*Records for the task*
(* ===== verification/Manifest.v ===== *)
(** * The manifest (turba-engine/src/manifest.rs)

    The list of live tables with the id and sequence counters, as one
    checksummed file that is replaced by writing a temporary file, syncing it,
    renaming it over the old one and syncing the directory. *)

From S2P Require Import Prelude Types Block Bloom Memtable TableMeta TableReader Version Leveled.

Definition MANIFEST_MAGIC : bytes := str "XYZM".
Definition MANIFEST_VERSION : Z := 5.
Definition MANIFEST_FILE : bytes := str "MANIFEST".
Definition MANIFEST_TMP : bytes := str "MANIFEST.tmp".
#[global] Arguments MANIFEST_FILE : simpl never.
#[global] Arguments MANIFEST_TMP : simpl never.

Record ManifestTableEntry := mkManifestTableEntry {
  me_table_id : Z;
  me_path : bytes;
  me_key_min : bytes;
  me_key_max : bytes;
  me_seqno_min : Z;
  me_seqno_max : Z;
  me_item_count : Z;
  me_file_size : Z;
}.

Record ManifestData := mkManifestData {
  md_next_table_id : Z;
  md_next_seqno : Z;
  md_levels : list (list ManifestTableEntry);
}.

(** [s.len() as u16], then the bytes. *)
Definition write_str16 (s : bytes) : bytes := to_le_bytes 2 (wrap16 (blen s)) ++ s.

(** The record of one table. *)
Definition encode_manifest_table (t : TableHandle) : bytes :=
  to_le_bytes 8 (table_id t) ++ write_str16 (th_path t) ++ write_str16 (key_min t) ++ write_str16 (key_max t) ++
  to_le_bytes 8 (sm_seqno_min (meta t)) ++ to_le_bytes 8 (sm_seqno_max (meta t)) ++
  to_le_bytes 8 (sm_item_count (meta t)) ++ to_le_bytes 8 (sm_file_size (meta t)).

Definition encode_manifest_level (l : list TableHandle) : bytes :=
  to_le_bytes 4 (wrap32 (blen l)) ++ (l ≫= encode_manifest_table).

Definition encode_manifest (v : Version) (next_table_id next_seqno : Z) : bytes :=
  MANIFEST_MAGIC ++ [MANIFEST_VERSION] ++ [wrap8 (blen (levels v))] ++
  to_le_bytes 8 next_table_id ++ to_le_bytes 8 next_seqno ++ (levels v ≫= encode_manifest_level).

(** [String::from_utf8]: is the text well-formed UTF-8? *)
Definition in_range (lo hi b : Z) : bool := (lo <=? b) && (b <=? hi).

Fixpoint utf8_valid (s : bytes) : bool :=
  match s with
  | [] => true
  | b0 :: s1 =>
    if in_range 0 127 b0 then utf8_valid s1 else
    match s1 with
    | [] => false
    | b1 :: s2 =>
      if in_range 194 223 b0 then in_range 128 191 b1 && utf8_valid s2 else
      match s2 with
      | [] => false
      | b2 :: s3 =>
        if in_range 224 239 b0 then
          in_range (if b0 =? 224 then 160 else 128) (if b0 =? 237 then 159 else 191) b1 &&
          in_range 128 191 b2 && utf8_valid s3
        else
        match s3 with
        | [] => false
        | b3 :: s4 =>
          in_range 240 244 b0 &&
          in_range (if b0 =? 240 then 144 else 128) (if b0 =? 244 then 143 else 191) b1 &&
          in_range 128 191 b2 && in_range 128 191 b3 && utf8_valid s4
        end
      end
    end
  end.

Definition read_str16 (data : bytes) (pos : Z) : Result (bytes * Z) :=
  '(len, pos) ← read_le 2 data pos; read_exact data pos len.

Definition decode_manifest_table (data : bytes) (pos : Z) : Result (ManifestTableEntry * Z) :=
  '(table_id, pos) ← read_le 8 data pos;
  '(path, pos) ← read_str16 data pos;
  if negb (utf8_valid path) then Err (Corruption "invalid path in manifest") else
  '(key_min, pos) ← read_str16 data pos;
  '(key_max, pos) ← read_str16 data pos;
  '(seqno_min, pos) ← read_le 8 data pos;
  '(seqno_max, pos) ← read_le 8 data pos;
  '(item_count, pos) ← read_le 8 data pos;
  '(file_size, pos) ← read_le 8 data pos;
  Ok (mkManifestTableEntry table_id path key_min key_max seqno_min seqno_max item_count file_size, pos).

Fixpoint decode_manifest_tables (count : nat) (data : bytes) (pos : Z) : Result (list ManifestTableEntry * Z) :=
  match count with
  | O => Ok ([], pos)
  | S n =>
    '(t, pos) ← decode_manifest_table data pos;
    '(ts, pos) ← decode_manifest_tables n data pos;
    Ok (t :: ts, pos)
  end.

Fixpoint decode_manifest_levels (count : nat) (data : bytes) (pos : Z) : Result (list (list ManifestTableEntry) * Z) :=
  match count with
  | O => Ok ([], pos)
  | S n =>
    '(table_count, pos) ← read_le 4 data pos;
    '(tables, pos) ← decode_manifest_tables (Z.to_nat table_count) data pos;
    '(rest, pos) ← decode_manifest_levels n data pos;
    Ok (tables :: rest, pos)
  end.

Definition decode_manifest (data : bytes) : Result (option ManifestData) :=
  '(magic, pos) ← read_exact data 0 4;
  if negb (beqb magic MANIFEST_MAGIC) then Err InvalidMagic else
  '(version, pos) ← read_le 1 data pos;
  if negb (version =? MANIFEST_VERSION) then Err (IncompatibleFormat version MANIFEST_VERSION) else
  '(level_count, pos) ← read_le 1 data pos;
  '(next_table_id, pos) ← read_le 8 data pos;
  '(next_seqno, pos) ← read_le 8 data pos;
  '(levels, _) ← decode_manifest_levels (Z.to_nat level_count) data pos;
  Ok (Some (mkManifestData next_table_id next_seqno levels)).

Section manifest.
Context {XH : Xxh3}.

(** The file: the payload and its checksum. *)
Definition manifest_checksum (data : bytes) : bytes := to_le_bytes 16 (xxh3_128 data).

*Exercise prompt*
From the entries above, tally every line holding the string "global". Give only the count.

*Solution to this task*
2